Os hotéis estarão mais vazios este ano na altura do Natal e passagem de ano, mas o aumento das tarifas irá compensar a quebra das dormidas. No período de Natal, entre 22 e 26 de dezembro, os preços médios deverão atingir os 151 euros, uma subida de 12% face ao ano passado.
Já no que respeita ao réveillon, que considera estadas entre 28 de dezembro e 2 janeiro, os preços irão disparar 20% para os 202 euros, de acordo com as conclusões de um inquérito realizado pela Associação da Hotelaria de Portugal (AHP). Numa leitura mais fina aos preços, e olhando para a próxima semana, destacam-se acima da média nacional a Grande Lisboa (191 euros), o Alentejo (190 euros), o Norte (179 euros) e a Madeira (153 euros). As mesmas regiões são também recordistas de tarifas para o fim de ano, com o Alentejo a liderar com um preço médio por noite de 283 euros. A Grande Lisboa será a segunda região do país a pesar mais na carteira no fim de ano (249 euros), seguindo-se a Madeira (243 euros) e o Norte (229 euros).
Já a ocupação prevista para a época festiva que se avizinha será mais baixa face a 2023, com os inquiridos a apontar para uma taxa média de ocupação estimada de 52% no Natal (56% no ano passado) e de 68% no fim de ano (75% em 2023). “A taxa de ocupação será pior este ano do quem 2023. Isto representa um claro abrandamento daquele que foi o ritmo de crescimento até 2023, altura em que todos os indicadores cresciam a dois dígitos. Há otimismo, mas muito mais moderado”, referiu ontem a vice-presidente executiva da AHP, Cristina Siza Viera durante a apresentação do estudo.
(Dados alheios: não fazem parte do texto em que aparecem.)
Lemma zero_bytes_spec n : forall dst (m m' : M) r, owns m dst n -> zero_bytes n dst m = (m', r) ->
  keeps_but dst (Z.of_nat n) m m' /\ forall k, (k < n)%nat -> fw_mem m' (dst + Z.of_nat k) = 0.
Proof using FL.
  induction n as [|n IH]; intros dst m m' r Ho E; cbn [zero_bytes] in E.
  { injection E as <- <-. split; [by split|lia]. }
  assert (Hd0 : fw_owned m dst) by (specialize (Ho 0%nat ltac:(lia)); by rewrite Z.add_0_r in Ho).
  apply bind_inv in E as (m1 & u & E1 & E). pose proof (fl_store dst 0 m Hd0) as [K1 V1]. rewrite E1 in K1, V1.
  cbn [fst] in K1, V1. apply IH in E as [K2 V2].
  2: { intros k Hk. apply K1. replace (dst + 1 + Z.of_nat k) with (dst + Z.of_nat (S k)) by lia. apply Ho. lia. }
  split; [apply keeps_but_trans with m1; eapply keeps_but_sub; eauto; lia|].
  intros [|k] Hk.
  - rewrite Z.add_0_r. rewrite (kb_mem _ _ _ _ K2); [exact V1|by apply K1|lia].
  - replace (dst + Z.of_nat (S k)) with (dst + 1 + Z.of_nat k) by lia. apply V2. lia.
Qed.

Lemma copy_spec n : forall src dst (m m' : M) r,
  owns m src n -> owns m dst n -> src + Z.of_nat n <= dst \/ dst + Z.of_nat n <= src ->
  copy_nonoverlapping n src dst m = (m', r) ->
  keeps_but dst (Z.of_nat n) m m' /\
  forall k, (k < n)%nat -> fw_mem m' (dst + Z.of_nat k) = fw_mem m (src + Z.of_nat k).
Proof using FL.
  induction n as [|n IH]; intros src dst m m' r Hs Ho Hd E; cbn [copy_nonoverlapping] in E.
  { injection E as <- <-. split; [by split|lia]. }
  apply bind_inv in E as (m0 & b & [= <- <-] & E). apply bind_inv in E as (m1 & u & E1 & E).
  assert (Hd0 : fw_owned m dst) by (specialize (Ho 0%nat ltac:(lia)); by rewrite Z.add_0_r in Ho).
  pose proof (fl_store dst (fw_mem m src) m Hd0) as [K1 V1]. rewrite E1 in K1, V1. cbn [fst] in K1, V1.
  assert (Hn : forall base, owns m base (S n) -> owns m1 (base + 1) n).
  { intros base Hb k Hk. apply K1. replace (base + 1 + Z.of_nat k) with (base + Z.of_nat (S k)) by lia.
    apply Hb. lia. }
  apply IH in E as [K2 V2]; [|by apply Hn|by apply Hn|lia].
  split; [apply keeps_but_trans with m1; eapply keeps_but_sub; eauto; lia|].
  intros [|k] Hk.
  - rewrite !Z.add_0_r. rewrite (kb_mem _ _ _ _ K2); [by apply V1|by apply K1|lia].
  - replace (dst + Z.of_nat (S k)) with (dst + 1 + Z.of_nat k) by lia. rewrite V2 by lia.
    replace (src + 1 + Z.of_nat k) with (src + Z.of_nat (S k)) by lia.
    apply (kb_mem _ _ _ _ K1); [by apply Hs|lia].
Qed.

(** The segment is in memory that is new since [m]: its file bytes, then zeros. *)
Definition segment_placed (elf : arr) (m m' : M) (ph : Elf64ProgramHeader) : Prop :=
  segment_skipped ph = false -> forall k, 0 <= k < ph_memsz ph ->
    ~ fw_owned m (ph_paddr ph + k) /\ fw_owned m' (ph_paddr ph + k) /\
    fw_mem m' (ph_paddr ph + k) = if k <? ph_filesz ph then elf (ph_offset ph + k) else 0.

Lemma placed_keeps elf (m0 m1 m2 m3 : M) ph :
  keeps m0 m1 -> keeps m2 m3 -> segment_placed elf m1 m2 ph -> segment_placed elf m0 m3 ph.
Proof using.
  intros K1 K2 Hp Hs k Hk. destruct (Hp Hs k Hk) as (P1 & P2 & P3). split_and!.
  - intros Ho. apply P1. by apply K1.
  - by apply K2.
  - rewrite (kb_mem _ _ _ _ K2); [done|done|lia].
Qed.

(** A part of the file in memory. *)
Lemma content_part (m : M) elf content off n :
  in_memory m elf content -> 0 <= off -> off + Z.of_nat n <= blen content ->
  forall k, (k < n)%nat -> fw_owned m (elf + off + Z.of_nat k) /\
    fw_mem m (elf + off + Z.of_nat k) = image_of content (off + Z.of_nat k).
Proof using.
  intros Hm Ho Hl k Hk. destruct (Hm (Z.to_nat (off + Z.of_nat k))) as [O1 O2]; [unfold blen in *; lia|].
  by replace (elf + off + Z.of_nat k) with (elf + Z.of_nat (Z.to_nat (off + Z.of_nat k))) by lia.
Qed.

(** New memory does not meet the file. *)
Lemma fresh_apart (m m1 : M) elf content off n lo size :
  in_memory m elf content -> fresh_range lo size m m1 -> 0 <= off -> off + n <= blen content -> n <= size ->
  elf + off + n <= lo \/ lo + n <= elf + off.
Proof using.
  intros Hm Hf Ho Hl Hn. destruct (decide (elf + off + n <= lo)) as [|H1]; [by left|].
  destruct (decide (lo + n <= elf + off)) as [|H2]; [by right|]. exfalso.
  set (a := Z.max (elf + off) lo). destruct (Hm (Z.to_nat (a - elf))) as [O1 _]; [unfold blen in *; lia|].
  apply (Hf a); [lia|]. by replace a with (elf + Z.of_nat (Z.to_nat (a - elf))) by lia.
Qed.

(** The stores into the segment's pages. *)
Lemma fill_segment (m m1 m' : M) elf content ph r :
  in_memory m elf content -> keeps m m1 -> fresh_range (ph_paddr ph) (ph_memsz ph) m m1 ->
  0 <= ph_offset ph -> 0 <= ph_filesz ph <= ph_memsz ph -> ph_offset ph + ph_filesz ph <= blen content ->
  (do! zero_bytes (Z.to_nat (ph_memsz ph)) (ph_paddr ph) in
   do! copy_nonoverlapping (Z.to_nat (ph_filesz ph)) (elf + ph_offset ph) (ph_paddr ph) in
   st_ret true) m1 = (m', r) ->
  keeps m m' /\ segment_placed (image_of content) m m' ph.
Proof using FL.
  intros Hm K1 Hf Ho Hfs Hl E. set (n := Z.to_nat (ph_memsz ph)) in *. set (c := Z.to_nat (ph_filesz ph)) in *.
  assert (Ho1 : owns m1 (ph_paddr ph) n) by (intros k Hk; apply Hf; lia).
  apply bind_inv in E as (m2 & u & E2 & E). apply zero_bytes_spec in E2 as [K2 V2]; [|done].
  assert (K02 : keeps m m2).
  { apply (fresh_keeps _ _ _ _ _ K1 Hf). eapply keeps_but_sub; eauto; lia. }
  pose proof (content_part m2 elf content (ph_offset ph) c (in_memory_keeps _ _ _ _ K02 Hm) Ho ltac:(lia)) as Hsrc.
  apply bind_inv in E as (m3 & u' & E3 & E). injection E as <- <-.
  apply copy_spec in E3 as [K3 V3];
    [|intros k Hk; by apply Hsrc|intros k Hk; apply K2, Ho1; lia|
      by apply (fresh_apart m m1 elf content (ph_offset ph) _ _ _ Hm Hf); lia].
  split.
  - apply (fresh_keeps (ph_paddr ph) (ph_memsz ph) m m1 m3 K1 Hf).
    apply keeps_but_trans with m2; eapply keeps_but_sub; eauto; lia.
  - intros _ k Hk. split_and!; [apply Hf; lia|apply K3, K2, Hf; lia|].
    replace (ph_paddr ph + k) with (ph_paddr ph + Z.of_nat (Z.to_nat k)) by lia. case_match eqn:Ek.
    + rewrite V3 by lia. destruct (Hsrc (Z.to_nat k)) as [_ ->]; [lia|]. f_equal. lia.
    + rewrite (kb_mem _ _ _ _ K3); [apply V2; lia|apply K2, Ho1; lia|lia].
Qed.

Lemma boot_segment_spec elf content (m m' : M) ph ok :
  in_memory m elf content -> no_overflow ph ->
  load_segment elf (blen content) ph m = (m', ok) ->
  keeps m m' /\ (ok = true -> segment_placed (image_of content) m m' ph).
Proof using FL.
  intros Hm (N1 & N2 & N3 & N4 & N5 & N6) E. unfold is_u64 in *. unfold load_segment in E.
  destruct (segment_skipped ph) eqn:Esk.
  { injection E as <- <-. split; [done|]. intros _ Hs. congruence. }
  rewrite (u64_small (ph_offset ph + ph_filesz ph)) in E by (unfold is_u64; lia).
  destruct (Z.ltb_spec (blen content) (ph_offset ph + ph_filesz ph)) as [Hlt|Hin].
  { injection E as <- <-. by split. }
  destruct (Z.ltb_spec (ph_memsz ph) (ph_filesz ph)) as [Hlt|Hfit]; [injection E as <- <-; by split|].
  cbn [orb] in E. apply bind_inv in E as (m1 & s & E1 & E). apply fl_pages in E1 as [K1 Hf].
  destruct (Z.eqb_spec s EFI_SUCCESS) as [Hs|Hs]; cbn [negb] in E; [|injection E as <- <-; by split].
  assert (Hfr : fresh_range (ph_paddr ph) (ph_memsz ph) m m1).
  { intros a Ha. apply (Hf Hs). unfold div_ceil. zlia. }
  destruct (fill_segment m m1 m' elf content ph ok Hm K1 Hfr ltac:(lia) ltac:(lia) ltac:(lia) E). by split.
Qed.

End Segments.

(** ** The program headers *)

Lemma elf_header_ext a b : (forall i, 0 <= i < 64 -> a i = b i) -> elf_header a = elf_header b.
Proof.
  intros He. unfold elf_header, read_u16, read_u64. rewrite !He by lia.
  by rewrite !(slice_ext a b) by (intros; apply He; lia).
Qed.

Lemma program_header_ext a b at_ :
  (forall i, at_ <= i < at_ + 56 -> a i = b i) -> program_header a at_ = program_header b at_.
Proof.
  intros He. unfold program_header, read_u32, read_u64.
  by rewrite !(slice_ext a b) by (intros; apply He; lia).
Qed.

(** A file whose header fields do not overflow the sums the loader checks. *)
Record elf_sane (content : bytes) : Prop := {
  es_bytes : Forall is_u8 content;
  es_table : let h := elf_header (image_of content) in
    phoff h + phentsize h * phnum h < 18446744073709551616;
  es_segments : Forall no_overflow (program_headers (image_of content))
}.

Lemma image_bytes content i : Forall is_u8 content -> is_u8 (image_of content i).
Proof.
  intros Hb. unfold image_of. destruct (decide (Z.to_nat i < length content)%nat) as [Hi|Hi].
  - by apply Forall_nth.
  - rewrite nth_overflow by lia. by unfold is_u8.
Qed.

Lemma header_fields content :
  Forall is_u8 content -> let h := elf_header (image_of content) in
  0 <= phoff h /\ 0 <= phentsize h /\ 0 <= phnum h.
Proof.
  intros Hb. pose proof (fun i => image_bytes content i Hb) as Hi. cbv zeta. unfold elf_header, read_u16, read_u64.
  cbn [phoff phentsize phnum].
  pose proof (le64_slice_range (slice (image_of content) 32 8)) as H1. unfold is_u64 in H1.
  pose proof (Hi 54). pose proof (Hi 55). pose proof (Hi 56). pose proof (Hi 57). unfold is_u8 in *.
  change (54 + 1) with 55. change (56 + 1) with 57. lia.
Qed.

Section Loader.

Context {M : Type} `{FL : FirmwareLaws M}.
Context (elf : Z) (content : bytes) (Hsane : elf_sane content).

Abbreviation h := (elf_header (image_of content)).

(** The memory behind the buffer is the file. *)
Lemma memory_at_file (m : M) i :
  in_memory m elf content -> 0 <= i < blen content -> fw_mem m (elf + i) = image_of content i.
Proof using.
  intros Hm Hi. destruct (Hm (Z.to_nat i)) as [_ E]; [unfold blen in *; lia|].
  by rewrite Z2Nat.id in E by lia.
Qed.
Analisando os mercados, os portugueses são indicados como uma dos três principais nacionalidades para 84% dos hotéis nestas semanas de dezembro, seguindo-se os turistas do Reino Unido, da Espanha e da Alemanha. Em destaque surge também os Estados Unidos que ocupa o top 3 para 48% e 27% dos hoteleiros em Lisboa e no Norte, respetivamente.